* TASK DETAILS *
Below are some entries. Repeat exactly the lines from the one with "(** ** The diagnostic's fixture *)" through the one with "(packets : list", and only those.

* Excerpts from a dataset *
════════════════
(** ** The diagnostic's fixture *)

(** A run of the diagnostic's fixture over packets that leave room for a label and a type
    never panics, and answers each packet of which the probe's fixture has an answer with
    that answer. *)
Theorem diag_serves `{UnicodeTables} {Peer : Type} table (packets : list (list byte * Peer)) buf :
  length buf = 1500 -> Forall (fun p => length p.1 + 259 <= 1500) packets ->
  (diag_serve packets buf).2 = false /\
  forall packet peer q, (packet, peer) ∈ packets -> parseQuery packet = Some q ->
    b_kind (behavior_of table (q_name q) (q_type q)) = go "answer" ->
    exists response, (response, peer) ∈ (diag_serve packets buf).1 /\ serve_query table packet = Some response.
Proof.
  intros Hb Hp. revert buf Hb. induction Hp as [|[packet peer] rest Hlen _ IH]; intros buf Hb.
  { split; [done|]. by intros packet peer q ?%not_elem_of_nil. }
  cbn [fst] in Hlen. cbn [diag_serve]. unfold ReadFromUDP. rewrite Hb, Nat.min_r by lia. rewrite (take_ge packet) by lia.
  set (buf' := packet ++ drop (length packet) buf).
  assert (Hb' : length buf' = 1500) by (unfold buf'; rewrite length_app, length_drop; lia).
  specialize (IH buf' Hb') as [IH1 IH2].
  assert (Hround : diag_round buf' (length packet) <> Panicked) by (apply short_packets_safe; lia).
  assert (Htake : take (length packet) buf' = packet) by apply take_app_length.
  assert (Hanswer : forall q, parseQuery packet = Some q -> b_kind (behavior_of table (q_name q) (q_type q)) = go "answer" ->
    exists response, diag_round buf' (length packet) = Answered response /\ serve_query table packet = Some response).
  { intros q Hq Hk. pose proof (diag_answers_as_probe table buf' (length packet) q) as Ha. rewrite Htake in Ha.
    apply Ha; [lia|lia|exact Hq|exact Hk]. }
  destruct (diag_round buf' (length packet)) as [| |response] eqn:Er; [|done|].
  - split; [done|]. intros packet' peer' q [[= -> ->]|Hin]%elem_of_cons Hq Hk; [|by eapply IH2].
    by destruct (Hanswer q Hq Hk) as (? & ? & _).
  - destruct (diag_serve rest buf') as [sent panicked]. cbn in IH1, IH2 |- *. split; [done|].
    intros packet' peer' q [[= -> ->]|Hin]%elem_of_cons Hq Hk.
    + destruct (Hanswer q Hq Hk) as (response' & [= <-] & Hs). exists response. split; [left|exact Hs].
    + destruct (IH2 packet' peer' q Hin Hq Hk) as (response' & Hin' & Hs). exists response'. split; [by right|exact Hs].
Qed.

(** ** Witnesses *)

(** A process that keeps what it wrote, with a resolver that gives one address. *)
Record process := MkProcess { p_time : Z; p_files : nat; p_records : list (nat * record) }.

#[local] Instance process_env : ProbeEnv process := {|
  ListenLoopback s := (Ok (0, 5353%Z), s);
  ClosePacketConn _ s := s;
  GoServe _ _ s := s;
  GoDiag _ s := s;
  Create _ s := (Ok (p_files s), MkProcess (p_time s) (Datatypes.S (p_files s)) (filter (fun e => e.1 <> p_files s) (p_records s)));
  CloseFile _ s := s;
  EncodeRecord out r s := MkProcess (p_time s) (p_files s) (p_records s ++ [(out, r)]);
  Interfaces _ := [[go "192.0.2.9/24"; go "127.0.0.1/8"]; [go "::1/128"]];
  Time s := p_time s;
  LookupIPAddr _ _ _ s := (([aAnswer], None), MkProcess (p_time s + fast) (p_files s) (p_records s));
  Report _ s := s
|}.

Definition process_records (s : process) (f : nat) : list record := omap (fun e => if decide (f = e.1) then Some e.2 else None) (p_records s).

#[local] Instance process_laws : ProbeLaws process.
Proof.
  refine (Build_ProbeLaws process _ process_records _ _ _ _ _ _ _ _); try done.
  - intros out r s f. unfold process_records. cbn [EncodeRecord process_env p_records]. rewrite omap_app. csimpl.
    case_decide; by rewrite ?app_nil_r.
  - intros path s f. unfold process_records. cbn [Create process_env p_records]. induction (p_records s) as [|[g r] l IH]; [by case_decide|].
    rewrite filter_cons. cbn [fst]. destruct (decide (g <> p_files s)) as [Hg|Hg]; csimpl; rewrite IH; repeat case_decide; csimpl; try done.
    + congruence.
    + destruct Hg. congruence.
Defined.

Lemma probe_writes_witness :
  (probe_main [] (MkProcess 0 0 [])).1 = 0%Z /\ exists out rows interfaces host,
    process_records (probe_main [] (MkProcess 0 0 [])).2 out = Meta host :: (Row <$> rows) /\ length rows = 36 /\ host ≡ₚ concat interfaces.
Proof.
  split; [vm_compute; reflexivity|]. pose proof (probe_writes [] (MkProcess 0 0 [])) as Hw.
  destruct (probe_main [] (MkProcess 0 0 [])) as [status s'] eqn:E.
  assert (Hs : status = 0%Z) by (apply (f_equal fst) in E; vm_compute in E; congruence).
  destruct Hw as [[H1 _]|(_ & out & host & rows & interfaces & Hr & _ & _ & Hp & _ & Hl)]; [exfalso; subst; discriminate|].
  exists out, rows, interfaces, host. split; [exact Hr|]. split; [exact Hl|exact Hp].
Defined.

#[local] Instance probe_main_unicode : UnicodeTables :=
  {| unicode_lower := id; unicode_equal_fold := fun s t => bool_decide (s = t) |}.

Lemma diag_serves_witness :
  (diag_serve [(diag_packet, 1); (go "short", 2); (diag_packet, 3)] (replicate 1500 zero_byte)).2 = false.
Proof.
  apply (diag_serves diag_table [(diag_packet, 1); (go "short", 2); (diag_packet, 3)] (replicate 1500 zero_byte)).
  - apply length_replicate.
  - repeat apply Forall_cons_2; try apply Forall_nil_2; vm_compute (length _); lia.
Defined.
════════════════
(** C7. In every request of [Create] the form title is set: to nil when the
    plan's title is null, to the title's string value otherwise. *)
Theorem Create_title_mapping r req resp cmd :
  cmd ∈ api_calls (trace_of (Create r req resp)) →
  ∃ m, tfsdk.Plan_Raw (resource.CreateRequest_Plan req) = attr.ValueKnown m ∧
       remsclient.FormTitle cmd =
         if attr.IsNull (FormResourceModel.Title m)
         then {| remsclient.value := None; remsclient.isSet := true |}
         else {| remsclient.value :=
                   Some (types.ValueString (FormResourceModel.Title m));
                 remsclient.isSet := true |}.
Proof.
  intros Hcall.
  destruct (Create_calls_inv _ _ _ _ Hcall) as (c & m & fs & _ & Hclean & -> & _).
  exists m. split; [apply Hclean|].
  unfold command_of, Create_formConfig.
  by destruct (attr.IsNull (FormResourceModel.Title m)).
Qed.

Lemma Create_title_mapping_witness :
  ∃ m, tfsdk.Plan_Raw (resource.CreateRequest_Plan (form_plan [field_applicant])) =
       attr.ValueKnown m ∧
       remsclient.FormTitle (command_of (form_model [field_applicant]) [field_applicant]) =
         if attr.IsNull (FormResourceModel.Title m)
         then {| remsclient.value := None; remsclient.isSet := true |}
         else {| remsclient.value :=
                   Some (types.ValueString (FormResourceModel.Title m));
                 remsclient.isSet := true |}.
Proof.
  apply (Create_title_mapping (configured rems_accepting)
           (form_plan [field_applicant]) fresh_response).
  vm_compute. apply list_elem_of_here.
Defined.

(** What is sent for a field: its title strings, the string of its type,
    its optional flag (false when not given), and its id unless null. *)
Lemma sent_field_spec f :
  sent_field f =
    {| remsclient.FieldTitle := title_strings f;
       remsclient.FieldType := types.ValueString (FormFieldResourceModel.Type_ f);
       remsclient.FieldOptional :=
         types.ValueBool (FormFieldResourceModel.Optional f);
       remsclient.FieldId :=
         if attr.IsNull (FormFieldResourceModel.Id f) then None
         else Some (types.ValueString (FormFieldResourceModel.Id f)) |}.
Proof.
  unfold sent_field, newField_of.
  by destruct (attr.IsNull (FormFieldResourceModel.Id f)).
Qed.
════════════════
* ANSWER TO THIS PROBLEM *
(** ** The diagnostic's fixture *)

(** A run of the diagnostic's fixture over packets that leave room for a label and a type
    never panics, and answers each packet of which the probe's fixture has an answer with
    that answer. *)
Theorem diag_serves `{UnicodeTables} {Peer : Type} table (packets : list (list byte * Peer)) buf :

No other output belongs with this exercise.